Kulturhaushalt 2027: Bundestheater gesichert, Museen und Filmförderung unter Druck

Stabile Finanzierung bedeutet 'einen echten Einschnitt' für die Kultur

Kulturhaushalt 2027: Bundestheater gesichert, Museen und Filmförderung unter Druck

Die österreichische Bundesregierung hat den Etat für Kunst und Kultur für die nächsten zwei Jahre finalisiert. Während einige Bereiche Kürzungen hinnehmen müssen, wurden zentrale Fördermittel erhalten. Durch Verhandlungen konnten tiefgreifendere Einschnitte im Sektor abgewendet werden.
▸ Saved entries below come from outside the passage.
(** C35: a chain started on a fresh data file is well-formed: the genesis block of the
    configuration, which has no parent, is its irreversible block, the head of its only
    branch and the head it works on, the next height is the one after it, and it needs
    at most as many confirmations as there are block producers, of which there are less
    than 2^32. *)
Theorem NewChain_fresh `{BlockEnv} `{!MsgPack Account} `{!MsgPack SQLChainProfile}
    `{!MsgPack ProviderProfile} `{!MsgPack BPBlock} `{!MsgPack Transaction} e cfg genesis addr c :
  cfg_Genesis cfg = Some genesis → Z.of_nat (length (peers_Servers (cfg_Peers cfg))) < two32 →
  NewChain e cfg false emptyTables addr = Ok c →
  wf_fv (fview c) ∧ bn_hash (c_lastIrre c) = BlockHash genesis ∧ bn_count (c_lastIrre c) = 0 ∧
  bn_parent (c_lastIrre c) = None ∧ br_head <$> c_branches c = [c_lastIrre c] ∧ Chain.head c = Some (c_lastIrre c) ∧
  c_nextHeight c = u32 (bn_height (c_lastIrre c) + 1) ∧
  0 <= c_confirms c <= Z.of_nat (length (peers_Servers (cfg_Peers cfg))).
Proof. apply NewChain_genesis. Qed.
Lemma content_putData p i enc d' j : okMap (ldb_map (db p)) → is_u64 i → is_u64 j →
  ldb_map (db p) !! headerKey i = None → ldb_map d' = <[dataKey i := enc]> (ldb_map (db p)) →
  ldb_map d' !! headerKey j ≫= loaded (ldb_map d') = content p j.
Proof.
  intros Hok Hi Hj Hn ->. unfold content.
  rewrite lookup_insert_ne by (intros Heq; by apply (dataKey_not_header _ i (headerKey_prefix j))).
  destruct (ldb_map (db p) !! headerKey j) as [v|] eqn:Hv; [|done]. cbn.
  destruct (Hok _ v Hv (headerKey_prefix j)) as (l & Hl & Hu & Hk). rewrite Hl.
  apply loaded_putData; [done..|]. intros <-. congruence.
Qed.

#[local] Opaque headerKey dataKey.

Lemma ok_grow p d' m r : ok p → ldb_map d' = m → okMap m →
  (∀ k v, ldb_map (db p) !! k = Some v → logHeaderKeyPrefix `prefix_of` k → m !! k = Some v) →
  ok (MkLevelDBWal d' (it p) (closed p) r).
Proof.
  intros [Hm Hit] <- Hok' Hsub. split; cbn; [done|]. intros vs v Hvs Hv.
  destruct (Hit vs v Hvs Hv) as (k & Hk & Hpre). eauto.
Qed.

Lemma Write_spec p l r p' : ok p → is_u64 (Log_Index l) → Write l p = (r, p') → ok p' ∧
  match r with
  | Ok l' => sameLog l l' ∧ content p (Log_Index l) = None ∧
             ∀ i, is_u64 i → content p' i = if decide (i = Log_Index l) then Some l' else content p i
  | _ => ∀ i, is_u64 i → content p' i = content p i
  end.
Proof.
  intros Hok Hl. pose proof Hok as [Hm Hit]. unfold Write. go_unfold.
  destruct (closed p) eqn:Hc; [by intros [= <- <-]|].
  assert (ok (MkLevelDBWal (db p) (it p) (closed p) true)) as Hok1 by (by eapply ok_grow).
  rewrite Hc in Hok1. go_unfold. rewrite Hc.
  destruct (ldb_Get (db p) _) as [[v|]| |] eqn:Hg; [by intros [= <- <-]| |by intros [= <- <-]..].
  apply ldb_Get_spec in Hg. assert (content p (Log_Index l) = None) as Hn by (unfold content; by rewrite Hg).
  unfold encoded. destruct (EncodeMsgPack (lg_Data l)) as [enc|] eqn:Henc; [|by intros [= <- <-]].
  go_unfold. unfold liftPut. cbn [db it closed read].
  destruct (ldb_Put _ enc _) as [[e|] d1] eqn:Hp1; apply ldb_Put_spec in Hp1.
  { intros [= <- <-]. split; [|intros i _; unfold content; cbn; by rewrite Hp1].
    rewrite <- Hc. by eapply ok_grow. }
  set (l' := set_DataLength _ l). assert (Log_Index l' = Log_Index l) as Hi' by done.
  assert (okMap (ldb_map d1)) as Hok1m by (rewrite Hp1; by apply okMap_putData).
  assert (∀ k v, ldb_map (db p) !! k = Some v → logHeaderKeyPrefix `prefix_of` k → ldb_map d1 !! k = Some v) as Hsub1.
  { intros k v Hk Hpre. rewrite Hp1, lookup_insert_ne; [done|]. intros <-. by eapply dataKey_not_header. }
  assert (∀ i, is_u64 i → ldb_map d1 !! headerKey i ≫= loaded (ldb_map d1) = content p i) as Hcont1.
  { intros i Hi. by apply (content_putData p (Log_Index l) enc). }
  destruct (EncodeMsgPack (lg_Header l')) as [henc|] eqn:Hhenc; go_unfold.
  2:{ intros [= <- <-]. split; [rewrite <- Hc; by apply (ok_grow p d1 (ldb_map d1))|exact Hcont1]. }
  cbn [db it closed read]. destruct (ldb_Put _ henc d1) as [[e|] d2] eqn:Hp2; apply ldb_Put_spec in Hp2; intros [= <- <-].
  { split; [|intros i Hi; unfold content; cbn; rewrite Hp2; by apply Hcont1].
    rewrite <- Hc. by apply (ok_grow p d2 (ldb_map d1)). }
  assert (loaded (ldb_map d1) henc = Some l') as Hload.
  { unfold loaded. rewrite (Decode_Encode _ _ Hhenc). cbn. rewrite Hp1, lookup_insert_eq. cbn.
    rewrite (Decode_Encode _ _ Henc). by destruct l as [[] ?]. }
  rewrite Hi' in Hp2. split; [rewrite <- Hc; apply (ok_grow p d2 (ldb_map d2)); [done..| |]|].
  - rewrite Hp2, <- Hi'. by apply okMap_putHeader.
  - intros k v Hk Hpre. rewrite Hp2, lookup_insert_ne; [by apply Hsub1|]. intros <-. congruence.
  - split; [apply sameLog_set|]. split; [done|]. intros i Hi. unfold content at 1. cbn. rewrite Hp2.
    case_decide as Hd; [subst i; rewrite lookup_insert_eq; cbn; by rewrite loaded_putHeader|].
    rewrite lookup_insert_ne by (intros Hk; by apply headerKey_inj in Hk).
    rewrite <- Hcont1 by done. destruct (ldb_map d1 !! headerKey i); [|done]. cbn. apply loaded_putHeader.
Qed.
(* ===== verification/Kayak.v ===== *)
(** * kayak: the replication runtime

    Models [src/kayak]: [runtime.go], [commit.go], [processes.go], [log.go],
    [tracker.go], [rpc.go], [callbacks.go] and the wait of [waiter.go].  A leader
    writes every request as a prepare log, then, depending on the answers of the
    followers, a commit or a rollback log that names the prepare log; a commit log
    also names the previous commit.  Followers write the logs they receive and
    commit a request when its predecessor is the last one they committed.

    A runtime is generic in its log ([Wal]) and in the service it replicates
    ([Handler]).  The code runs the phases of a request in different goroutines; a
    phase that runs under one lock or in the commit cycle is one operation here, and
    [KayakProps] interleaves them freely.  A wait for a missing log is an operation
    that fails without effect until the log is there: before the wait nothing has
    been changed.  A failing write of the leader's log ends the process. *)
From S2P Require Import Prelude Types KayakWal.
From Stdlib Require Import String ZArith Lia.
From Corelib Require Import SpecFloat.
From stdpp Require Import base list gmap strings.
Local Open Scope Z_scope.

(** ** The replicated service *)

(** [kt.Handler] over a state [St]: a check does not change the state, a commit
    does and has a result; decoding inverts encoding. *)
Class Handler (St Req Resp : Type) := {
  EncodePayload : Req → option (list Z);
  DecodePayload : list Z → option Req;
  Check : Req → St → option kerror * St;
  Commit : Req → bool → St → GoResult kerror Resp * St;
  Decode_EncodePayload : ∀ r enc, EncodePayload r = Some enc → DecodePayload enc = Some r;
}.

Inductive ServerRole := Leader | Follower.
#[export] Instance ServerRole_eq_dec : EqDecision ServerRole.
Proof. solve_decision. Defined.

(** ** Trackers *)

(** [rpcTracker]: the nodes asked, the answers so far, and whether [doneCh] is
    closed. *)
Record rpcTracker := MkTracker {
  tk_nodes : list NodeID;
  tk_minCount : Z;
  tk_errors : gmap NodeID (option kerror);
  tk_complete : Z;
  tk_done : bool;
}.

Definition newTracker (followers : list NodeID) (minCount : Z) : rpcTracker :=
  let minCount := if decide (minCount > Z.of_nat (length followers)) then Z.of_nat (length followers)
                  else minCount in
  let minCount := if decide (minCount < 0) then 0 else minCount in
  MkTracker followers minCount ∅ 0 false.

Definition tracker_send (t : rpcTracker) : rpcTracker :=
  if decide (tk_minCount t = 0)
  then MkTracker (tk_nodes t) (tk_minCount t) (tk_errors t) (tk_complete t) true else t.

(** The answer of one node arrives. *)
Definition callSingle (t : rpcTracker) (node : NodeID) (err : option kerror) : rpcTracker :=
  let complete := tk_complete t + 1 in
  MkTracker (tk_nodes t) (tk_minCount t) (<[node := err]> (tk_errors t)) complete
    (tk_done t || bool_decide (complete >= tk_minCount t)).

(** [get], when its wait ends: the answers, whether they are enough, whether they
    are all. *)
Definition tracker_get (t : rpcTracker) : gmap NodeID (option kerror) * bool * bool :=
  let n := Z.of_nat (size (tk_errors t)) in
  (tk_errors t, tk_done t || bool_decide (n >= tk_minCount t),
   bool_decide (n = Z.of_nat (length (tk_nodes t)))).

Definition errorSummary (errs : gmap NodeID (option kerror)) : option kerror :=
  if decide (size (filter (λ kv, kv.2 ≠ None) errs) = 0)%nat then None
  else Some (KWrap ErrPrepareFailed).

(** What the leader makes of a finished or timed out prepare. *)
Definition prepareOutcome (t : rpcTracker) : option kerror :=
  let '(errs, done, _) := tracker_get t in
  if negb done then Some ErrPrepareTimeout else errorSummary errs.

(** ** The runtime *)

Record Runtime (W St : Type) := MkRuntime {
  rt_nextIndex : Z;
  rt_lastCommit : Z;
  rt_pendingPrepares : gset Z;
  rt_nodeID : NodeID;
  rt_wal : W;
  rt_sh : St;
  rt_role : ServerRole;
  rt_followers : list NodeID;
  rt_minPreparedFollowers : Z;
  rt_minCommitFollowers : Z;
  rt_started : Z;
}.
Arguments MkRuntime {W St}.
Arguments rt_nextIndex {W St}.
Arguments rt_lastCommit {W St}.
Arguments rt_pendingPrepares {W St}.
Arguments rt_nodeID {W St}.
Arguments rt_wal {W St}.
Arguments rt_sh {W St}.
Arguments rt_role {W St}.
Arguments rt_followers {W St}.
Arguments rt_minPreparedFollowers {W St}.
Arguments rt_minCommitFollowers {W St}.
Arguments rt_started {W St}.

(** [commitReq] of a follower. *)
Record commitReq (Req : Type) := MkCommitReq {
  cr_data : Req;
  cr_index : Z;
  cr_lastCommit : Z;
  cr_log : Log;
}.
Arguments MkCommitReq {Req}.
Arguments cr_data {Req}.
Arguments cr_index {Req}.
Arguments cr_lastCommit {Req}.
Arguments cr_log {Req}.

(** How far a request gets before its context ends. *)
Inductive commitWait := NotEnqueued | NoResult | GotResult.

Section runtime.
Context {W : Type} `{!Wal W} {St Req Resp : Type} `{!Handler St Req Resp}.
Implicit Types (r : Runtime W St) (l : Log) (i : Z).

Abbreviation KM := (GoM (Runtime W St) kerror).

Definition set_nextIndex r i : Runtime W St :=
  let 'MkRuntime _ lc pp id w s ro fo mp mc st := r in MkRuntime i lc pp id w s ro fo mp mc st.
Definition set_lastCommit r i : Runtime W St :=
  let 'MkRuntime ni _ pp id w s ro fo mp mc st := r in MkRuntime ni i pp id w s ro fo mp mc st.
Definition set_pending r (pp : gset Z) : Runtime W St :=
  let 'MkRuntime ni lc _ id w s ro fo mp mc st := r in MkRuntime ni lc pp id w s ro fo mp mc st.
Definition set_wal r (w : W) : Runtime W St :=
  let 'MkRuntime ni lc pp id _ s ro fo mp mc st := r in MkRuntime ni lc pp id w s ro fo mp mc st.
Definition set_sh r (s : St) : Runtime W St :=
  let 'MkRuntime ni lc pp id w _ ro fo mp mc st := r in MkRuntime ni lc pp id w s ro fo mp mc st.
Definition set_started r (st : Z) : Runtime W St :=
  let 'MkRuntime ni lc pp id w s ro fo mp mc _ := r in MkRuntime ni lc pp id w s ro fo mp mc st.

(** ** Logs *)

Definition onWal {A} (m : GoM W kerror A) : KM A := λ r,
  let '(res, w) := m (rt_wal r) in (res, set_wal r w).

(** [newLog]: allocate the next index and write. *)
Definition newLog (logType : Z) (data : list Z) : KM Log :=
  r ← getS;
  let i := rt_nextIndex r in
  modifyS (λ r, set_nextIndex r (u64 (i + 1)));;
  res ← attempt (onWal (wal_Write (MkLog (MkLogHeader i 0 logType (rt_nodeID r) 0) data)));
  match res with inl _ => panic | inr l => mret l end.

(** [errors.Wrap] on the error of a call. *)
Definition wrapping {A} (m : KM A) : KM A :=
  res ← attempt m;
  match res with inl e => throw (KWrap e) | inr a => mret a end.

Definition writeWAL l : KM unit := wrapping (onWal (wal_Write l));; mret tt.

Definition updateNextIndex l : KM unit :=
  modifyS (λ r, if decide (rt_nextIndex r < u64 (Log_Index l + 1)) then set_nextIndex r (u64 (Log_Index l + 1))
                else r).

(** [waitForLog], once the log is there; until then it waits. *)
Definition waitForLog i : KM Log :=
  r ← getS;
  match wal_Get (rt_wal r) i with
  | Ok l => mret l
  | Err _ => throw (KNew "waiting for log")
  | Panic => panic
  end.

(** [checkIfPrepareFinished], [markPendingPrepare], [markPrepareFinished] *)
Definition checkIfPrepareFinished i : KM bool :=
  r ← getS; mret (bool_decide (i ∉ rt_pendingPrepares r)).
Definition markPendingPrepare i : KM unit := modifyS (λ r, set_pending r ({[i]} ∪ rt_pendingPrepares r)).
Definition markPrepareFinished i : KM unit := modifyS (λ r, set_pending r (rt_pendingPrepares r ∖ {[i]})).

(** [getPrepareLog]: the prepare log a commit or rollback names, and the last
    commit a commit names (0 when it names none). *)
Definition getPrepareLog l : KM (Z * Log) :=
  match bytesToUint64 (lg_Data l) with
  | Err e => throw (KWrap e)
  | Panic => panic
  | Ok prepareIndex =>
      pl ← wrapping (waitForLog prepareIndex);
      if decide (16 <= length (lg_Data l))%nat then
        let lastCommitIndex := match bytesToUint64 (drop 8 (lg_Data l)) with Ok i => i | _ => 0 end in
        wrapping (waitForLog lastCommitIndex);; mret (lastCommitIndex, pl)
      else mret (0, pl)
  end.

(** ** Leader *)

(** The callbacks of the service, with their wrapped errors. *)
Definition doCheck (req : Req) : KM unit :=
  r ← getS;
  let '(e, s) := Check req (rt_sh r) in
  modifyS (λ r, set_sh r s);; match e with Some e => throw (KWrap e) | None => mret tt end.
Definition doEncodePayload (req : Req) : KM (list Z) :=
  match EncodePayload req with Some enc => mret enc | None => throw (KWrap (KNew "encode")) end.
Definition doDecodePayload (data : list Z) : KM Req :=
  match DecodePayload data with Some req => mret req | None => throw (KWrap (KNew "decode")) end.
Definition doCommit (req : Req) (isLeader : bool) : KM (GoResult kerror Resp) :=
  r ← getS;
  let '(res, s) := Commit req isLeader (rt_sh r) in
  modifyS (λ r, set_sh r s);; match res with Panic => panic | _ => mret res end.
Die Bundestheater behalten ihre Grundförderung in Höhe von 204,2 Millionen Euro für die Jahre 2027 und 2028. Unter dieser stabilen Unterstützung brachte das Burgtheater kürzlich Haut um Haut – inszeniert von Stefan Bachmann – auf die Bühne.

Der gesamte Kunst- und Kultursektor verzeichnet 2027 eine Kürzung um 3,3 Prozent. Das Budget sinkt auf 181 Millionen Euro, was einem Minus von 13,6 Millionen Euro entspricht. Dank der Verhandlungen fiel der Rückgang jedoch weniger drastisch aus als zunächst befürchtet.

Die Bundesmuseen erhalten keine Mittel für geplante Sanierungen. Ihr Etat wird für 2027 und 2028 auf 151,2 Millionen Euro gekürzt. Das FISAplus-Programm bleibt über den Zweijahreszeitraum unverändert.

Das Österreichische Filminstitut verfügt über ein Jahresbudget von 37 Millionen Euro für 2027 und 2028. Davon entfallen 2,5 Millionen Euro auf das ÖFI -Programm, das die Filmverbreitung und Innovation fördert.

Der Haushalt bestätigt zwar eine stabile Unterstützung für Bundestheater und Filminitiativen. Dennoch muss der Kunst- und Kultursektor ab 2027 mit weniger Mitteln auskommen. Die Museen sehen sich reduzierten Budgets gegenüber und erhalten keine zusätzlichen Sanierungsgelder.